- Kalingiyam Location in Tamil Nadu, India Kalingiyam Kalingiyam (India)
- Coordinates: 11°24′47″N 77°21′38″E﻿ / ﻿11.41306°N 77.36056°E
- Country: India
- State: Tamil Nadu
- Region: Coimbatore (Kongu Nadu)
- District: Erode
- Taluk: Gobichettipalayam

Languages
- • Official: Tamil
- Time zone: UTC+5:30 (IST)
- PIN: 638453
- Telephone code: 91(04285)
- Vehicle registration: TN 36

= Kalingiyam =

Panchayat village in India

Kalingiyam is a panchayat village in Gobichettipalayam taluk in Erode District of Tamil Nadu state, India. It is about 5 km from Gobichettipalayam and 40 km from district headquarters Erode. The village is located on the road connecting Gobichettipalayam with Nambiyur. Kalingiyam has a population of about 9722. The village is with Koothandi Mariyamman Temple, Sakthi Mariyamman Temple, Kariakaliyamman Temple, Azhaguraya Perumal Temple and Mangalambigai (Aroobam) udanamar Naganathaswamy Temple and a mosque.
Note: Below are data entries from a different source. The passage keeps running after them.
(* ===== verification/FilesystemProps.v ===== *)
(** * What creating a filesystem may destroy

    Whatever the programs answer, [create] formats only devices that were unused
    when the engine last looked, and looks just before it formats; it wipes only
    partitions that it made itself. The witnesses at the end create a filesystem
    on the free space of a disk. *)
From Stdlib Require Import String Ascii ZArith.
From stdpp Require Import base list gmap strings numbers sorting.
From S2P Require Import Prelude RustStr Disk StateStore JsonRpc Router ConfigFs BlockWorld Iscsi NvmeofService FileShare Subvolume Filesystem.

Open Scope string_scope.
Open Scope rust_scope.

(** ** Devices and what is stacked on them *)

(** A device, its partitions, what is built on those, and so on. *)
Inductive stacked (inv : BlockInventory) (root : PreflightBlockDevice) : PreflightBlockDevice -> Prop :=
| stacked_self : stacked inv root root
| stacked_child a d n : stacked inv root a -> d ∈ pd_children a -> iv_devices inv !! d = Some n -> stacked inv root n.

(** Nobody uses a device. *)
Definition idle (swaps : gset string) (n : PreflightBlockDevice) : Prop :=
  pd_read_only n = false /\ pd_mount_points n = [] /\ (devno n ∉ swaps) /\ pd_holders n = [].

(** A device that may be formatted. *)
Record unused (inv : BlockInventory) (swaps : gset string) (node : PreflightBlockDevice) : Prop := mkUnused {
  un_kind : dev_type node = "disk" \/ dev_type node = "part";
  un_size : bi_size_bytes (pd_identity node) <> 0%Z;
  un_idle : forall n, stacked inv node n -> idle swaps n /\ pd_fs_type n = None;
  un_whole : dev_type node = "disk" -> pd_children node = ∅ /\ pd_partition_table_type node = None
}.

(** A partition of a disk with a number, from one logical sector to another. *)
Record partition_of (parent : BlockIdentity) (number start_sector end_sector : Z) (i : BlockIdentity) : Prop := mkPartitionOf {
  po_type : bi_dev_type i = "part";
  po_parent : bi_parent_devno i = Some (bi_devno parent);
  po_number : bi_partition_number i = Some number;
  po_start : bi_start_512_sector i = Some (start_sector * (bi_logical_sector_bytes parent / 512))%Z;
  po_size : bi_size_bytes i = (sectors_in start_sector end_sector * bi_logical_sector_bytes parent)%Z
}.

Section Stack.
Context (inv : BlockInventory).
Implicit Types (n root : PreflightBlockDevice) (seen : gset string).

(** What may still be pushed by devices that were not seen. *)
Definition left_over seen : nat := pushes (filter (fun x => x.1 ∉ seen) (iv_devices inv)).

Lemma pushes_delete (m : gmap string PreflightBlockDevice) d n : m !! d = Some n ->
  pushes m = (size (pd_children n) + pushes (delete d m))%nat.
Proof. intros Hd. unfold pushes. apply (map_fold_delete_L (fun _ n acc => size (pd_children n) + acc)%nat 0%nat d n m); [intros; lia|done]. Qed.

Lemma left_over_seen seen d : d ∉ seen ->
  left_over seen = (match iv_devices inv !! d with Some n => size (pd_children n) | None => 0 end + left_over ({[d]} ∪ seen))%nat.
Proof.
  intros Hd. unfold left_over.
  assert (filter (fun x => x.1 ∉ ({[d]} ∪ seen : gset string)) (iv_devices inv) = delete d (filter (fun x => x.1 ∉ seen) (iv_devices inv))) as ->.
  { apply map_eq. intros k. apply option_eq. intros n.
    rewrite lookup_delete_Some, !map_lookup_filter_Some. cbn. set_solver. }
  destruct (iv_devices inv !! d) as [n|] eqn:E.
  - apply pushes_delete. by apply map_lookup_filter_Some.
  - rewrite delete_id; [done|]. by apply map_lookup_filter_None; left.
Qed.

(** The loop ends up with a set that is closed under children, and has found its devices. *)
Lemma visit_closed fuel : forall pending seen found, (length pending + left_over seen <= fuel)%nat ->
  exists all : gset string, (forall d, d ∈ pending \/ d ∈ seen -> d ∈ all) /\ found ⊆ visit fuel inv pending seen found /\
  forall d n, d ∈ all -> d ∉ seen -> iv_devices inv !! d = Some n -> n ∈ visit fuel inv pending seen found /\ pd_children n ⊆ all.
Proof.
  induction fuel as [|fuel IH]; intros [|d pending] seen found Hf; cbn [visit]; cbn in Hf; try (exists seen; set_solver); try lia.
  case_bool_decide as Hd.
  - destruct (IH pending seen found) as (all & H1 & H2 & H3); [lia|]. exists all. split; [set_solver|done].
  - pose proof (left_over_seen seen d Hd) as Hl. destruct (iv_devices inv !! d) as [node|] eqn:E.
    + destruct (IH (elements (pd_children node) ++ pending)%list ({[d]} ∪ seen) (found ++ [node])%list) as (all & H1 & H2 & H3).
      { rewrite length_app. unfold size, set_size in Hl. cbn in Hl. lia. }
      exists all. split_and!; [set_solver|set_solver|]. intros d' n Hin Hns Hn.
      destruct (decide (d' = d)) as [->|Hne]; [|by apply (H3 d'); set_solver]. simplify_eq.
      split; [set_solver|]. intros c Hc. apply H1. left. set_solver.
    + destruct (IH pending ({[d]} ∪ seen) found) as (all & H1 & H2 & H3); [lia|].
      exists all. split_and!; [set_solver|done|]. intros d' n Hin Hns Hn.
      destruct (decide (d' = d)) as [->|Hne]; [by simplify_eq|]. by apply (H3 d'); set_solver.
Qed.

Lemma left_over_empty : left_over ∅ = pushes (iv_devices inv).
Proof. unfold left_over. f_equal. apply map_filter_id. set_solver. Qed.

(** [descendants] misses nothing. *)
Lemma descendants_complete root n : stacked inv root n -> n = root \/ n ∈ descendants inv root.
Proof.
  destruct (visit_closed (size (pd_children root) + pushes (iv_devices inv)) (elements (pd_children root)) ∅ []) as (all & H1 & _ & H3).
  { rewrite left_over_empty. unfold size, set_size. cbn. lia. }
  change (visit _ _ _ _ _) with (descendants inv root) in H3.
  assert (forall n, stacked inv root n -> (n = root \/ n ∈ descendants inv root) /\ pd_children n ⊆ all) as Hall; [|intros Hs; by apply Hall].
  induction 1 as [|a d m Ha [_ Hc] Hd Hm].
  - split; [by left|]. intros c Hc. apply H1. left. set_solver.
  - destruct (H3 d m) as [Hf Hk]; [set_solver..|done|]. auto.
Qed.

End Stack.

Section Usage.
Context (inv : BlockInventory) (swaps : gset string).

Lemma usage_of_None sigs n : usage_of swaps sigs n = None -> idle swaps n /\ (sigs = true -> pd_fs_type n = None).
Proof.
  unfold usage_of, idle. destruct (pd_read_only n), (pd_mount_points n); try done.
  repeat case_bool_decide; try done. cbn. destruct sigs; [|done]. by destruct (pd_fs_type n).
Qed.

Lemma first_usage_None sigs l : first_usage swaps sigs l = None -> Forall (fun n => usage_of swaps sigs n = None) l.
Proof. induction l as [|n l IH]; cbn; [done|]. destruct (usage_of swaps sigs n) eqn:E; [done|]. intros. constructor; auto. Qed.

Lemma unused_stack node sigs : node_usage_error inv node swaps true sigs = None ->
  forall n, stacked inv node n -> idle swaps n /\ (sigs = true -> pd_fs_type n = None).
Proof.
  unfold node_usage_error. intros H%first_usage_None n Hn. inversion H as [|? ? H0 Hl]; subst.
  apply usage_of_None. destruct (descendants_complete inv node n Hn) as [->|Hin]; [done|]. rewrite list.Forall_forall in Hl. by apply Hl.
Qed.

Lemma validated_unused node : validate_existing_create_target inv node swaps = Ok tt -> unused inv swaps node.
Proof.
  unfold validate_existing_create_target, reject_if. destruct ((_ =s _) || (_ =s _)) eqn:Ek; [|done]. cbn [negb].
  destruct (node_usage_error inv node swaps true true) as [r|] eqn:Eu; [done|].
  destruct ((dev_type node =s "disk") && _) eqn:Ew; [done|]. destruct (_ =? 0)%Z eqn:Es; [done|]. intros _. constructor.
  - apply orb_true_iff in Ek as [?%eqb_spec|?%eqb_spec]; auto.
  - by apply Z.eqb_neq.
  - intros n Hn. destruct (unused_stack node true Eu n Hn). auto.
  - intros Hd. rewrite Hd, String.eqb_refl in Ew. cbn in Ew. apply orb_false_iff in Ew as [Hc Ht].
    apply negb_false_iff, bool_decide_eq_true in Hc. by destruct (pd_partition_table_type node).
Qed.

Lemma verified_partition parent number s e path i : verify_created_partition inv parent number s e path = Ok i ->
  exists node, get_path inv path = Some node /\ i = pd_identity node /\ partition_of parent number s e i.
Proof.
  unfold verify_created_partition. destruct (get_path inv path) as [node|]; [|done].
  unfold checked_mul. destruct (_ <=? _)%Z; [|done]. destruct (_ <=? _)%Z; [|done].
  destruct (_ && _) eqn:E; [|done]. intros [= <-]. exists node. split_and!; [done..|].
  repeat match goal with H : _ && _ = true |- _ => apply andb_true_iff in H as [? ?] end.
  repeat match goal with H : bool_decide _ = true |- _ => apply bool_decide_eq_true in H end.
  constructor; try done. by apply Z.eqb_eq.
Qed.

Lemma unchanged expected current path : identity_changed expected current path = Ok tt ->
  exists node, current = Some node /\ pd_identity node = expected.
Proof.
  unfold identity_changed, reject_if. destruct current as [node|]; [|done]. destruct (bool_decide _) eqn:E; [|done].
  intros _. exists node. split; [done|]. by apply bool_decide_eq_true in E.
Qed.

End Usage.

(** ** Traces *)

(** A program that was run, with its arguments. *)
Definition spawned (ev : Event) : option (string * list string) :=
  match ev with Did c _ => match c with Spawn program args _ => Some (program, args) | _ => None end end.

Definition runs (program : string) (f : string -> bool) (ev : Event) : bool :=
  match spawned ev with Some (p, a :: _) => (p =s program) && f a | _ => false end.

(** The calls that destroy what is on a device. *)
Definition formats : Event -> bool := runs "bcachefs" (fun a => a =s "format").
Definition wipes : Event -> bool := runs "wipefs" (fun a => a =s "--all").
Definition partitions : Event -> bool := runs "sgdisk" (starts_with "--new=").

Definition harmless (ev : Event) : Prop := formats ev = false /\ wipes ev = false /\ partitions ev = false.

(** [justified Q t t']: the trace [t] grew to [t'], and [Q] holds of each call and of the calls before it. *)
Definition justified (Q : Event -> list Event -> Prop) (t t' : list Event) : Prop :=
  exists new, t' = (new ++ t)%list /\ forall l ev e, new = (l ++ ev :: e)%list -> Q ev (e ++ t)%list.

Lemma justified_refl Q t : justified Q t t.
Proof. exists []. split; [done|]. by intros [] ? ?. Qed.

Lemma justified_one (Q : Event -> list Event -> Prop) ev t : Q ev t -> justified Q t (ev :: t).
Proof. intros HQ. exists [ev]. split; [done|]. intros [|x l] ev' e [= <- He]; [by subst|]. by destruct l. Qed.

Lemma justified_trans Q t1 t2 t3 : justified Q t1 t2 -> justified Q t2 t3 -> justified Q t1 t3.
Proof.
  intros (n1 & -> & H1) (n2 & -> & H2). exists (n2 ++ n1)%list. split; [by rewrite (assoc_L (++)%list)|].
  intros l ev e [(k & -> & Hr)|(k & -> & Hr)]%app_eq_inv.
  - destruct k as [|x k]; simplify_list_eq.
    + by apply (H1 [] ev e).
    + by apply (H2 l).
  - by apply (H1 k).
Qed.

Lemma justified_suffix Q t t' : justified Q t t' -> t `suffix_of` t'.
Proof. intros (new & -> & _). by exists new. Qed.

Section Programs.
Context `{Machine} `{!Codec Json} `{!Codec FsState}.
Implicit Types w : FsWorld.

(** The calls that a program makes are justified. *)
Definition does {E A} (Q : Event -> list Event -> Prop) (m : M FsWorld E A) : Prop :=
  forall w, justified Q (fs_trace w) (fs_trace (m w).2).

(** [Q] asks nothing of calls that destroy nothing. *)
Class Lenient (Q : Event -> list Event -> Prop) : Prop := lenient : forall ev t, harmless ev -> Q ev t.

Definition calm_rule (ev : Event) (_ : list Event) : Prop := harmless ev.
#[export] Instance harmless_lenient : Lenient calm_rule.
Proof. by intros ev t. Qed.

Section Does.
Context (Q : Event -> list Event -> Prop).

Lemma does_ret {E A} (a : A) : does Q (ret (E := E) a).
Proof. intros w. apply justified_refl. Qed.
Lemma does_throw {E A} (e : E) : does Q (throw (A := A) e).
Proof. intros w. apply justified_refl. Qed.
Lemma does_lift {E A} (r : result A E) : does Q (lift r).
Proof. intros w. apply justified_refl. Qed.
Lemma does_throw_if {E} b (e : E) : does Q (throw_if b e).
Proof. destruct b; [apply does_throw|apply does_ret]. Qed.
Lemma does_orfail {E F A} (f : F -> E) (r : result A F) : does Q (orfail f r).
Proof. destruct r; [apply does_ret|apply does_throw]. Qed.
Lemma does_bind {E A B} (m : M FsWorld E A) (f : A -> M FsWorld E B) : does Q m -> (forall a, does Q (f a)) -> does Q (bind m f).
Proof.
  intros Hm Hf w. unfold bind. specialize (Hm w). destruct (m w) as [[a|e] w1]; [|done]. eapply justified_trans; [done|apply Hf].
Qed.
Lemma does_attempt {E F A} (m : M FsWorld E A) : does Q m -> does Q (attempt (F := F) m).
Proof. intros Hm w. specialize (Hm w). unfold attempt. by destruct (m w). Qed.
Lemma does_for_each {E A} (f : A -> M FsWorld E unit) l : (forall a, does Q (f a)) -> does Q (for_each f l).
Proof. intros Hf. induction l as [|a l IH]; cbn; [apply does_ret|]. apply does_bind; [apply Hf|done]. Qed.
Lemma does_dev `{!Lenient Q} {E A} (c : Dev A) : (forall a, harmless (Did c a)) -> does Q (dev (E := E) c).
Proof.
  intros Hc w. unfold dev. destruct (machine c (fs_machine w)) as [a s]. cbn. by apply justified_one, lenient.
Qed.
End Does.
Every year in the month of January, Kambam festival celebrated with Koothan Ilu function in Koothandi mariyamman temple and Kariakaliyamman Kundam festival in tamil month Panguni.Naganathaswamy temple is famous for Monthly pradhosams and Festivals like Tiruvathirai, Annabhisegam, Karthigai Deepam and Maha Sivarathri.